AIM OF THE EXERCISE: Among the lines below, keep only those from the one containing "Definition unsaluted : State" through the one containing "(** What is", and reproduce them exactly.

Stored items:
== == ==

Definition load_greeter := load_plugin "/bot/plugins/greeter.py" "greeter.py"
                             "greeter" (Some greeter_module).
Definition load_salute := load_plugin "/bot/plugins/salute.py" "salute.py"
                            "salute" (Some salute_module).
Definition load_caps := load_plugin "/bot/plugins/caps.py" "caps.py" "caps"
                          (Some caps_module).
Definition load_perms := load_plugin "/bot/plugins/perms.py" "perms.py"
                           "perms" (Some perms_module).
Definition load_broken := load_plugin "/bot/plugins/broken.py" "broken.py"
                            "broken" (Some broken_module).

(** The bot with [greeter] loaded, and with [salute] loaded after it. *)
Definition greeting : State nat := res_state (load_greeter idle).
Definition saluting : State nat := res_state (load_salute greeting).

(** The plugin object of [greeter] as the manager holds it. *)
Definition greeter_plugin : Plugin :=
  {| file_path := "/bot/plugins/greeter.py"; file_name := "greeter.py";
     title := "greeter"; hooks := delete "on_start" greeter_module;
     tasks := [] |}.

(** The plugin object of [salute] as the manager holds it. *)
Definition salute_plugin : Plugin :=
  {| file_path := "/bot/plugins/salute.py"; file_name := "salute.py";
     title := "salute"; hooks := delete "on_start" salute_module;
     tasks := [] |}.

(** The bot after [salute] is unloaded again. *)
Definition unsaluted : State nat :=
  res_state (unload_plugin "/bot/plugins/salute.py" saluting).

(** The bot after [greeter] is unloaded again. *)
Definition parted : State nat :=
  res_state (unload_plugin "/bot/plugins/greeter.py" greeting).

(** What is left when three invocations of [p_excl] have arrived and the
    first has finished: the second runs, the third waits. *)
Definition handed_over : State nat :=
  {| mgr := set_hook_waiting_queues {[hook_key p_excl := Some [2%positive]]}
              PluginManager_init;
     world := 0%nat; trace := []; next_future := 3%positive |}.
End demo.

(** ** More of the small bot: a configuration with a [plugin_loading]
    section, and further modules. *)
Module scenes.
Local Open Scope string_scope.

== == ==

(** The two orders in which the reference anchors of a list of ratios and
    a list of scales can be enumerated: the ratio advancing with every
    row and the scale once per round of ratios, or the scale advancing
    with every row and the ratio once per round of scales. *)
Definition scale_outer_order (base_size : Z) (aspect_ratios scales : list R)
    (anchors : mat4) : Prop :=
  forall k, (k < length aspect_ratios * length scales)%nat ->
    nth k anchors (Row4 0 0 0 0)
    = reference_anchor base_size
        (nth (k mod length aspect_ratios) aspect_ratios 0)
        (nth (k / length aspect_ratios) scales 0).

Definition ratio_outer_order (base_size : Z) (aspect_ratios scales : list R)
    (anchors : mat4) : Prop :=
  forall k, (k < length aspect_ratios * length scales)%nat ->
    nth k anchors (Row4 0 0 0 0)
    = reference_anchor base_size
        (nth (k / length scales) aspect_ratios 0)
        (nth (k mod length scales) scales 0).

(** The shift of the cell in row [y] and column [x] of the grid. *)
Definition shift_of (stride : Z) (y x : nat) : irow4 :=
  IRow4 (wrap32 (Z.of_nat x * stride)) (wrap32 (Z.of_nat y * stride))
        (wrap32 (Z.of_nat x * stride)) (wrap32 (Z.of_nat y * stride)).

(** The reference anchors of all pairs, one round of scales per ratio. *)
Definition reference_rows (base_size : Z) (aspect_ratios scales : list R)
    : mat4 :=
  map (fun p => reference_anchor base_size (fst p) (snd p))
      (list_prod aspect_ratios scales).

== == ==

EXERCISE RESULT:
Definition unsaluted : State nat :=
  res_state (unload_plugin "/bot/plugins/salute.py" saluting).

(** The bot after [greeter] is unloaded again. *)
Definition parted : State nat :=
  res_state (unload_plugin "/bot/plugins/greeter.py" greeting).

(** What is left when three invocations of [p_excl] have arrived and the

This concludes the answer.